Hector Alexander

By | November 25, 2015

It is my opinion that in times of crisis is where it leaves out the true character of a people. Latin America, marked by sarcasm and pessimism, has one of the worst forecasts of growth at a global level: a fall of 1.5% in the economic activity in Latin America. Bradley Tusk is likely to agree. In sharp contrast, a country in the region expects a solid growth of 3 to 5%: the Republic of Panama. Projections of Hector Alexander, Minister of economy and finance, even predict a GDP of 7.5%. In years ago Panama has grown to 9.2% (2008), 11.2% (2007) and 8.7% (2006). This year, the growth will be the financial activity, works in the channel of Panama and real estate construction.
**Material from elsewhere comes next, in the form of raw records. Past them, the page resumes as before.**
Lemma split_images_ok : exists ss' ts',
  split_images fuel z iz junk (Contents old) (Contents new) = Val (Some (old ++ [0; 0; 0; 0], new ++ [0; 0; 0; 0], ss', ts')) /\
  tiles 0 ts' (zlen new) /\ tiles 0 ss' (zlen old) /\ ic_type <$> ss' = ic_type <$> ts' /\ Forall (remade fuel z m new [0; 0; 0; 0]) ts' /\
  Forall (inflates_to z old) ss' /\ Forall (fun c => ic_I c = None) ss' /\ Forall (small_source bonus) ss'.
Proof.
  destruct Hio as [Rs Rt [Es Et] Hsame Hfits Hsmall]. unfold split_images. rewrite Rs, Rt. cbn [mbind outcome_bind].
  destruct (ReadImage_ok fuel z iz junk Hz old Hold _ ss Rs Es) as (_ & S1 & S2 & S3).
  destruct (ReadImage_ok fuel z iz junk Hz new ltac:(lia) _ ts Rt Et) as (_ & T1 & T2 & T3).
  destruct (Merge_ok ss 0 (zlen old) S1 ltac:(lia) ltac:(lia) S2) as (MS1 & _ & MS3 & MS4).
  destruct (Merge_ok ts 0 (zlen new) T1 ltac:(lia) ltac:(lia) T2) as (MT1 & _ & MT3 & MT4).
  set (ms := MergeAdjacentNormalChunks ss) in *. set (mt := MergeAdjacentNormalChunks ts) in *.
  assert (length ms = length mt) as Hlen by (by rewrite <- (length_fmap ic_type ms), Hsame, length_fmap).
  rewrite Hlen, Nat.eqb_refl, bool_decide_true by done. cbn [negb]. rewrite !Forall_forall in Hfits, Hsmall, S3, T3.
  destruct (prepare_images_ok fuel z (old ++ [0; 0; 0; 0]) (new ++ [0; 0; 0; 0]) mt [] ms 0 (zlen new) 0 (zlen old) MT1 MS1) as (ts' & ss' & Hpr & P1 & P2 & P3 & P4 & P5 & P6 & P7);
    [lia | lia | rewrite zlen_app; change (zlen [0; 0; 0; 0]) with 4; lia | rewrite zlen_app; change (zlen [0; 0; 0; 0]) with 4; lia | done | | done | done |].
  { apply Forall_forall. intros t Ht Hd. apply (Hfits t); [by apply MT4 | done]. }
  cbn [length app] in Hpr. rewrite Hpr. cbn [mbind outcome_bind].
  destruct (Merge_ok ss' 0 (zlen old) P2 ltac:(lia) ltac:(lia) P6) as (NS1 & NS2 & NS3 & NS4).
  destruct (Merge_ok ts' 0 (zlen new) P1 ltac:(lia) ltac:(lia) P5) as (NT1 & NT2 & NT3 & NT4).
  set (ns := MergeAdjacentNormalChunks ss') in *. set (nt := MergeAdjacentNormalChunks ts') in *.
  assert (ic_type <$> ns = ic_type <$> nt) as Hty by congruence.
  assert (length ns = length nt) as Hlen2 by (by rewrite <- (length_fmap ic_type ns), Hty, length_fmap).
  rewrite Hlen2, Nat.eqb_refl. cbn [negb]. exists ns, nt. rewrite Forall_forall in P4.
  split_and!; try done; apply Forall_forall.
  - intros t Hin Hd. destruct (P4 t (NT4 t Hin Hd) Hd) as (Hrec & t0 & Hin0 & Hd0 & Hl0 & Hdat0 & _). destruct (Hfits t0 (MT4 t0 Hin0 Hd0) Hd0) as [_ Hlm].
    destruct (T3 t0 (MT4 t0 Hin0 Hd0) Hd0) as (d & Hd1 & _ & Hdb & _). split_and!; [done | lia |]. intros d2 Hd2. congruence.
  - intros s Hin Hd. exact (S3 s (MS4 s (P7 s (NS4 s Hin Hd) Hd) Hd) Hd).
  - intros s Hin Hd. exact (Hsmall s (MS4 s (P7 s (NS4 s Hin Hd) Hd) Hd) Hd).
Qed.
End Split.
(* ===== verification/ImgDiffZip.v ===== *)
(** * The patches of imgdiff.c for archives

    In zip mode the chunks of the target are its deflated entries and what is between them;
    an entry is patched from the entry of the same name in the source, everything else from
    the whole source. *)

From stdpp Require Import base numbers list sorting.
From stdpp Require Import strings.
From S2P Require Import Prelude CString Bits Bspatch ImgPatch ImgDiff ImgDiffProps.

(** ** Reading an archive *)

Section Zips.
Context `{Arch} (malloc : Z -> option block) (z : zlib) (iz : inflater) (junk : ImageChunk).
Hypothesis Hmalloc : malloc_ok malloc.
Hypothesis Hz : zlib_ok z iz.
Variable img : block.
Hypothesis Himg : zlen img < 2 ^ 30.

Definition offset_ok (e : ZipFileEntry) : Prop := 0 <= data_offset e < 2 ^ 31.

Lemma bytes_are_start p b bs x : bytes_are img p (b :: bs) = Val x -> 0 <= p.
Proof. cbn [bytes_are]. intros Hb. apply bind_Val_inv in Hb as (y & Hy & _). apply load_range in Hy. lia. Qed.

Lemma Read2_nonneg p v : Read2 img p = Val v -> bytes_ok img -> 0 <= v.
Proof.
  intros Hr Hb. assert (0 <= p /\ p + 2 <= zlen img) as [Hp Hl].
  { unfold Read2 in Hr. apply bind_Val_inv in Hr as (a & Ha & Hr). apply load_range in Ha. apply bind_Val_inv in Hr as (b & Hb' & _). apply load_range in Hb'. lia. }
  rewrite Read2_spec in Hr by done. apply Val_inj in Hr as <-. by apply le_val_range, bytes_ok_slice.
Qed.

Lemma read_entries_ok n : bytes_ok img -> forall cd es, read_entries n img cd = Val (Some es) -> Forall offset_ok es.
Proof.
  intros Hb. induction n as [| n IH]; intros cd es He; cbn [read_entries] in He; [apply Val_inj in He; injection He as <-; constructor |].
  apply bind_Val_inv in He as (ok & _ & He). destruct (negb ok); [done |].
  apply bind_Val_inv in He as (clen0 & _ & He). apply bind_Val_inv in He as (ulen & _ & He). apply bind_Val_inv in He as (nlen & _ & He). apply bind_Val_inv in He as (xlen & _ & He). apply bind_Val_inv in He as (mlen & _ & He).
  apply bind_Val_inv in He as (hoffset & _ & He). apply bind_Val_inv in He as (name & _ & He). apply bind_Val_inv in He as (method & _ & He).
  destruct (negb (method =? 8)); [by eapply IH |]. apply bind_Val_inv in He as (ok2 & Hok2 & He). apply bytes_are_start in Hok2. destruct (negb ok2); [done |].
  apply bind_Val_inv in He as (lnlen & Hn & He). apply bind_Val_inv in He as (same & Hsame & He). destruct same; [| done]. cbn [negb] in He.
  apply bind_Val_inv in He as (xlen2 & Hx & He). apply bind_Val_inv in He as (offset & Ho & He). apply bind_Val_inv in He as ([rest |] & Hr & He); [| done].
  apply Val_inj in He. injection He as <-. constructor; [| by eapply IH]. unfold offset_ok. cbn [data_offset].
  destruct (Z.eqb_spec lnlen nlen) as [<- |]; [| done]. apply Read2_nonneg in Hn, Hx; [| done | done].
  unfold c_int, in_int in Ho. destruct (_ && _) eqn:E; [| done]. apply Val_inj in Ho as <-. apply andb_true_iff in E as [_ E2]. apply Z.ltb_lt in E2. change (32 - 1) with 31 in E2. lia.
Qed.

(** No chunk is longer than the file, and no entry much longer. *)
Definition small_chunk (c : ImageChunk) : Prop := clen c <= zlen img /\ (ic_type c = CHUNK_DEFLATE -> ic_len c < 2 ^ 30).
According to Felipe Chapman, Adviser to financial services, the banking sector has left relatively unscathed world critical situation. In the Panama Canal, the Government reported a decline in the traffic of 12.9%.
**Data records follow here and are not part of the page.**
(** * Research assistant demo (demo.py): a shallow embedding

    The script is glue between a Streamlit chat page, a pydantic-ai agent,
    a llama-index retrieval tool and the Tavily search client.  The parts
    written in demo.py are embedded here as functions in a small
    state-and-exception monad over the Streamlit session state and a trace
    of the calls made to the outside world.  The collaborators themselves
    (the agent run, the search provider, the clock) are Section variables. *)

From Stdlib Require Import ZArith Ascii.
From stdpp Require Import gmap strings list fin_maps pretty.

Open Scope string_scope.
Open Scope list_scope.

(** ** Python values used by the script *)

(** What a statement can raise.  [KeyError key] comes from subscripting a
    dict or [os.environ]; [AttributeError msg] carries its message;
    [Raised cls msg] is any other exception of a class [cls] derived from
    [Exception], with [msg] its [str()]; [BaseRaised cls msg] is one whose class
    derives from [BaseException] only ([KeyboardInterrupt], [SystemExit],
    [asyncio.CancelledError]). *)
Inductive Exception : Type :=
| KeyError (key : string)
| AttributeError (msg : string)
| Raised (cls msg : string)
| BaseRaised (cls msg : string).

(** [isinstance(e, Exception)] *)
Definition is_Exception (e : Exception) : bool :=
  match e with
  | BaseRaised _ _ => false
  | _ => true
  end.

(** [repr(s)] for a [str].  Single quotes are used unless the text has a
    single quote and no double quote; the quote in use and the backslash are
    escaped, tab, newline and carriage return are written with their letter,
    the other control characters as [\xhh].  Strings are UTF-8 bytes here;
    the bytes of a character outside ASCII are kept, as [repr] keeps the
    printable ones. *)
Definition double_quote : ascii := "034"%char.
Definition backslash : ascii := "092"%char.

Definition has_char (c : ascii) (s : string) : bool :=
  existsb (Ascii.eqb c) (String.list_ascii_of_string s).

Definition repr_quote (s : string) : ascii :=
  if has_char "'"%char s && negb (has_char double_quote s) then double_quote
  else "'"%char.

Definition hex_digit (n : N) : ascii :=
  nth (N.to_nat n) (String.list_ascii_of_string "0123456789abcdef") "0"%char.

Definition repr_char (quote c : ascii) : string :=
  let code := N_of_ascii c in
  if Ascii.eqb c quote || Ascii.eqb c backslash then String backslash (String c "")
  else if N.eqb code 9 then String backslash "t"
  else if N.eqb code 10 then String backslash "n"
  else if N.eqb code 13 then String backslash "r"
  else if N.ltb code 32 || N.eqb code 127 then
    String backslash (String "x"%char
      (String (hex_digit (N.div code 16)) (String (hex_digit (N.modulo code 16)) "")))
  else String c "".

Fixpoint repr_chars (quote : ascii) (s : string) : string :=
  match s with
  | EmptyString => String quote ""
  | String c s' => repr_char quote c +:+ repr_chars quote s'
  end.

Definition repr (s : string) : string :=
  String (repr_quote s) (repr_chars (repr_quote s) s).

(** [str(e)]: a [KeyError] prints the repr of its key, the others their
    message. *)
Definition str (e : Exception) : string :=
  match e with
  | KeyError key => repr key
  | AttributeError msg => msg
  | Raised _ msg => msg
  | BaseRaised _ msg => msg
  end.

#[global] Instance Exception_eq_dec : EqDecision Exception.
Proof. solve_decision. Defined.

(** The newline character and the separator ["\n\n"] of [response_parts]. *)
Definition newline : string := String "010"%char EmptyString.
Definition blank_line : string := newline +:+ newline.

(** A chat message is a dict [{"role": ..., "content": ...}]. *)
Abbreviation Msg := (gmap string string).

Definition message_dict (role content : string) : Msg :=
  <["role" := role]> (<["content" := content]> ∅).

(** pydantic_ai.messages: the two message classes the script builds. *)
Inductive Message : Type :=
| UserPrompt (content : string)
| ModelTextResponse (content : string).

#[global] Instance Message_eq_dec : EqDecision Message.
Proof. solve_decision. Defined.

(** ** Data classes *)

Record SearchDataclass : Type := { max_results : Z; search_todays_date : string }.

Record ToolkitInfo : Type := { pdf_content : string; source : string }.

Record Deps : Type := { todays_date : string }.

Record ResearchResult : Type := {
  research_title : string;
  research_main : string;
  research_bullets : string
}.

#[global] Instance Deps_eq_dec : EqDecision Deps.
Proof. solve_decision. Defined.

#[global] Instance ResearchResult_eq_dec : EqDecision ResearchResult.
Proof. solve_decision. Defined.

(** ** The world: session state and the trace of outside calls *)

Inductive Event : Type :=
| st_title (text : string)
| st_chat_message (role : string)
| st_markdown (text : string)
| st_chat_input (label : string)
| st_empty
| st_spinner (text : string)
| placeholder_markdown (text : string)
| placeholder_error (text : string)
| time_sleep (milliseconds : Z)
| print (text : string)
| search_agent_run (prompt : string) (deps : Deps) (message_history : list Message)
| get_search_context (query : string) (max_results : Z)
| logfire_configure
| tavily_client_init (api_key : string)
| agent_init (model : string).

#[global] Instance Event_eq_dec : EqDecision Event.
Proof. solve_decision. Defined.

Record World : Type := {
  session_state : gmap string (list Msg);
  trace : list Event
}.

(** ** The monad: state over [World], exceptions as a left result *)

Definition M (A : Type) : Type := World → (Exception + A) * World.

#[global] Instance M_ret : MRet M := λ A a w, (inr a, w).

#[global] Instance M_bind : MBind M := λ A B f m w,
  match m w with
  | (inr a, w') => f a w'
  | (inl e, w') => (inl e, w')
  end.

Definition raise {A} (e : Exception) : M A := λ w, (inl e, w).

(** [try: body / except Exception as e: handler e]: the handler takes what
    is an instance of [Exception]; anything else goes on to the caller. *)
Definition try_except {A} (body : M A) (handler : Exception → M A) : M A := λ w,
  match body w with
  | (inr a, w') => (inr a, w')
  | (inl e, w') => if is_Exception e then handler e w' else (inl e, w')
  end.

Definition emit (ev : Event) : M unit := λ w,
  (inr tt, {| session_state := session_state w; trace := trace w ++ [ev] |}).

(** Result of a call to a collaborator that may raise. *)
Definition outcome {A} (r : Exception + A) : M A := λ w, (r, w).

(** [d[key]] on a message dict *)
Definition getitem (d : Msg) (key : string) : M string :=
  match d !! key with
  | Some v => mret v
  | None => raise (KeyError key)
  end.

(** The message of Streamlit's [AttributeError] for a name that the session
    state does not hold. *)
Definition missing_attribute (name : string) : string :=
  "st.session_state has no attribute " +:+ String double_quote name
    +:+ String double_quote ". Did you forget to initialize it? More info: "
    +:+ "https://docs.streamlit.io/develop/concepts/architecture/session-state#initialization".

(** [st.session_state.messages] *)
Definition session_messages : M (list Msg) := λ w,
  match session_state w !! "messages" with
  | Some l => (inr l, w)
  | None => (inl (AttributeError (missing_attribute "messages")), w)
  end.

(** [for x in l: body x] *)
Fixpoint for_each {A} (l : list A) (body : A → M unit) : M unit :=
  match l with
  | [] => mret tt
  | x :: l' => body x ;; for_each l' body
  end.

(** ** Streamlit UI helpers of demo.py *)

Definition initialize_chat : M unit := λ w,
  if decide ("messages" ∈ dom (session_state w)) then (inr tt, w)
  else (inr tt, {| session_state := <["messages" := []]> (session_state w);
                   trace := trace w |}).

Definition display_chat_history : M unit :=
  messages ← session_messages;
  for_each messages (λ message,
    role ← getitem message "role";
    emit (st_chat_message role) ;;
    content ← getitem message "content";
    emit (st_markdown content)).

Fixpoint get_message_history_loop (messages : list Msg) (message_history : list Message)
  : M (list Message) :=
  match messages with
  | [] => mret message_history
  | msg :: rest =>
      role ← getitem msg "role";
      if decide (role = "user") then
        content ← getitem msg "content";
        get_message_history_loop rest (message_history ++ [UserPrompt content])
      else if decide (role = "assistant") then
        content ← getitem msg "content";
        get_message_history_loop rest (message_history ++ [ModelTextResponse content])
      else get_message_history_loop rest message_history
  end.

Definition get_message_history : M (list Message) :=
  messages ← session_messages;
  get_message_history_loop messages [].

(** [st.session_state.messages.extend(new)] *)
Definition session_messages_extend (new : list Msg) : M unit := λ w,
  match session_state w !! "messages" with
  | Some l => (inr tt, {| session_state := <["messages" := l ++ new]> (session_state w);
                          trace := trace w |})
  | None => (inl (AttributeError (missing_attribute "messages")), w)
  end.

(** ** main *)

Section Main.

(** [asyncio.run(search_agent.run(prompt, deps=..., message_history=...))]:
    what the agent run returns ([result.data]) or raises. *)
Variable agent_run : string → Deps → list Message → Exception + ResearchResult.

(** [datetime.date.today().strftime("%Y-%m-%d")] *)
Variable today : string.

Definition response_parts (data : ResearchResult) : list string :=
  [research_title data; blank_line; research_main data; blank_line; research_bullets data].

(** The streaming loop over [response_parts]; returns [full_response].
    [time.sleep(0.05)] is recorded in milliseconds. *)
Fixpoint stream_parts (parts : list string) (full_response : string) : M string :=
  match parts with
  | [] => mret full_response
  | part :: rest =>
      let full_response := full_response +:+ part in
      emit (placeholder_markdown full_response) ;;
      emit (time_sleep 50) ;;
      stream_parts rest full_response
  end.

(** The body of the [try] block (lines 138-168). *)
Definition research (prompt : string) : M unit :=
  emit (st_spinner "Researching... 🔍") ;;
  let deps := {| todays_date := today |} in
  message_history ← get_message_history;
  emit (search_agent_run prompt deps message_history) ;;
  data ← outcome (agent_run prompt deps message_history);
  full_response ← stream_parts (response_parts data) "";
  session_messages_extend
    [message_dict "user" prompt; message_dict "assistant" full_response].

(** The [except Exception as e] handler. *)
Definition on_error (e : Exception) : M unit :=
  emit (placeholder_error ("An error occurred: " +:+ str e)).

(** Lines 130-135: the user bubble and the assistant placeholder. *)
Definition open_turn (prompt : string) : M unit :=
  emit (st_chat_message "user") ;;
  emit (st_markdown prompt) ;;
  emit (st_chat_message "assistant") ;;
  emit st_empty ;;
  emit (placeholder_markdown "Starting research...").

(** [main()]; [chat_input] is what [st.chat_input] returns on this script
    run ([None] or the submitted text; the walrus test skips an empty one). *)
Definition main (chat_input : option string) : M unit :=
  emit (st_title "Research Assistant") ;;
  initialize_chat ;;
  display_chat_history ;;
  emit (st_chat_input "What would you like to research?") ;;
  match chat_input with
  | Some prompt =>
      if decide (prompt = "") then mret tt
      else open_turn prompt ;; try_except (research prompt) on_error
  | None => mret tt
  end.

End Main.

(** ** Structured output: the [ResearchResult] schema

    [ResearchResult] is a pydantic [BaseModel] with three required [str]
    fields and no validator.  A payload is the dict the model sends as its
    final answer. *)

Inductive PyVal : Type :=
| py_none
| py_bool (b : bool)
| py_int (z : Z)
| py_str (s : string)
| py_list (n : nat).

Inductive FieldError : Type :=
| missing (field : string)
| string_type (field : string).

Definition validate_str (payload : gmap string PyVal) (field : string) : FieldError + string :=
  match payload !! field with
  | Some (py_str s) => inr s
  | Some _ => inl (string_type field)
  | None => inl (missing field)
  end.

Definition field_errors {A} (r : FieldError + A) : list FieldError :=
  match r with
  | inl e => [e]
  | inr _ => []
  end.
This decrease in the traffic is mainly due to the reduction in the pace of growth awarded to the relative impact of the financial and economic crisis in the United States, Panama’s main trading partner and customer number (El Financiero, 2009) channel one. In response, Panama increased tolls a 11.3%, with what will get to keep revenues from the canal. Also, the expansion of the canal cost 5,250 million dollars and will last 10 years, which ensures public investment and a significant flow of jobs. Panama even received funding from two thousand 300 million dollars from several international bodies (the most important being the World Bank). The only thing that has lapsed is private construction (by 28% over last year). Other investment plans include the construction of a refinery and an increase in investment in the hotel and electric sector.
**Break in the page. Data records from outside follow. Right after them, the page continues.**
Lemma waiting_ends_at_first_pb1_click_witness :
  App.xButtonQueue
    (snd (runState (Waiting.waiting_loop 3)
            (App.mkWorld STATE_WAITING 0
               [Gesture.PB3_CLICK; Gesture.COMBO_CLICK; Gesture.PB1_CLICK;
                Gesture.PB2_CLICK]
               PWM.at_reset false [] 0 [])))
  = [Gesture.PB2_CLICK].
Proof.
  refine (proj1 (proj2 (proj2
    (waiting_ends_at_first_pb1_click
       [Gesture.PB3_CLICK; Gesture.COMBO_CLICK] [Gesture.PB2_CLICK] 3
       (App.mkWorld STATE_WAITING 0
          [Gesture.PB3_CLICK; Gesture.COMBO_CLICK; Gesture.PB1_CLICK;
           Gesture.PB2_CLICK]
          PWM.at_reset false [] 0 [])
       eq_refl eq_refl eq_refl _ _)))).
  - repeat constructor.
  - simpl. lia.
Defined.

(** X19.  While no PB1 click comes, the waiting loop goes on: after any
    number of turns the task is still in the loop with [g_SystemState] at
    [STATE_WAITING], one event taken from the button queue and dropped
    per turn, the pulse updated once per turn, and nothing written to the
    terminal or delayed. *)
Theorem waiting_drops_other_events (turns : nat) (w : App.World) :
  App.g_SystemState w = STATE_WAITING ->
  Forall (fun e => Waiting.is_PB1_click e = false) (App.xButtonQueue w) ->
  runState (Waiting.waiting_loop turns) w
  = (None,
     App.mkWorld STATE_WAITING (App.g_CountdownSeconds w)
                 (skipn turns (App.xButtonQueue w))
                 (Nat.iter turns Waiting.update_pulse (App.pwm w))
                 (App.LED1 w) (App.terminal w) (App.delayed_ms w)
                 (App.contention w)).
Proof.
  destruct w as [st cs q p l1 t d c].
  cbn [App.g_SystemState App.contention App.xButtonQueue
       App.g_CountdownSeconds App.pwm App.LED1 App.terminal
       App.delayed_ms].
  intros -> F. apply waiting_loop_idle, F.
Qed.

Lemma waiting_drops_other_events_witness :
  App.xButtonQueue
    (snd (runState (Waiting.waiting_loop 2)
            (App.mkWorld STATE_WAITING 0
               [Gesture.PB3_CLICK; Gesture.COMBO_CLICK; Gesture.PB2_CLICK]
               PWM.at_reset false [] 0 [])))
  = [Gesture.PB2_CLICK].
Proof.
  rewrite (waiting_drops_other_events 2
             (App.mkWorld STATE_WAITING 0
                [Gesture.PB3_CLICK; Gesture.COMBO_CLICK; Gesture.PB2_CLICK]
                PWM.at_reset false [] 0 [])
             eq_refl).
  - reflexivity.
  - repeat constructor.
Defined.
(** X6: a request that raises anything other than a connection error (a
    timeout, say) makes the probe print the error as its last line and
    return [False]; the process exits with status 1. *)
Theorem other_error_reported (net : string -> reply) (url msg : string) :
  url ∈ requested (run net).2 ->
  net url = Fails (OtherError msg) ->
  (run net).1 = Ret false
  /\ (exists before,
        stdout (run net).2 = before ++ [ErrorLine (OtherError msg)])
  /\ script net = 1%Z.
Proof.
  intros Hin Hurl. revert Hin. run_probe.
  destruct (net health_url) as [[c j]|e] eqn:Hh; cbn.
  - destruct (c =? 200)%Z; cbn.
    + destruct j as [body|]; cbn.
      * destruct (net api_url) as [[c' j']|e'] eqn:Ha; cbn.
        -- destruct (c' =? 200)%Z; cbn; [destruct j'; cbn|];
             intros Hin; which_url Hin; congruence.
        -- destruct e'; cbn; intros Hin; which_url Hin; try congruence.
           assert (msg0 = msg) as -> by congruence.
           repeat split; eauto. by eexists [_; _; _; _].
      * intros Hin; which_url Hin; congruence.
    + intros Hin; which_url Hin; congruence.
  - destruct e; cbn; intros Hin; which_url Hin; try congruence.
    assert (msg0 = msg) as -> by congruence.
    repeat split; eauto. by eexists [_].
Qed.

Lemma other_error_reported_witness :
  (run api_times_out).1 = Ret false
  /\ (exists before,
        stdout (run api_times_out).2
        = before ++ [ErrorLine (OtherError "ReadTimeout")])
  /\ script api_times_out = 1%Z.
Proof.
  apply (other_error_reported api_times_out api_url "ReadTimeout").
  - vm_compute. apply list_elem_of_further, list_elem_of_here.
  - reflexivity.
Defined.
The Government is also doing its part in fiscal matters. Next year one fiscal deficit less than 1.0 is expected by cent, which the Government would meet its stated goal. It is noteworthy that in the last five years has had a negative balance of 5.0 per cent. Panamanian public debt will reach 10 thousand 400 million dollars, with which mark a reduction of 5% against 2008 and almost 30% in comparison to 2004. What do all these numbers mean? In short, mean that in Panama is experiencing an incredible reality: there is no recession, only slowing down. And a slowdown that will keep them, in pessimistic cases, above 3%. With this, Panama begins to establish itself as a stable and prosperous economy, and there are high possibilities that will become economic hub in the region.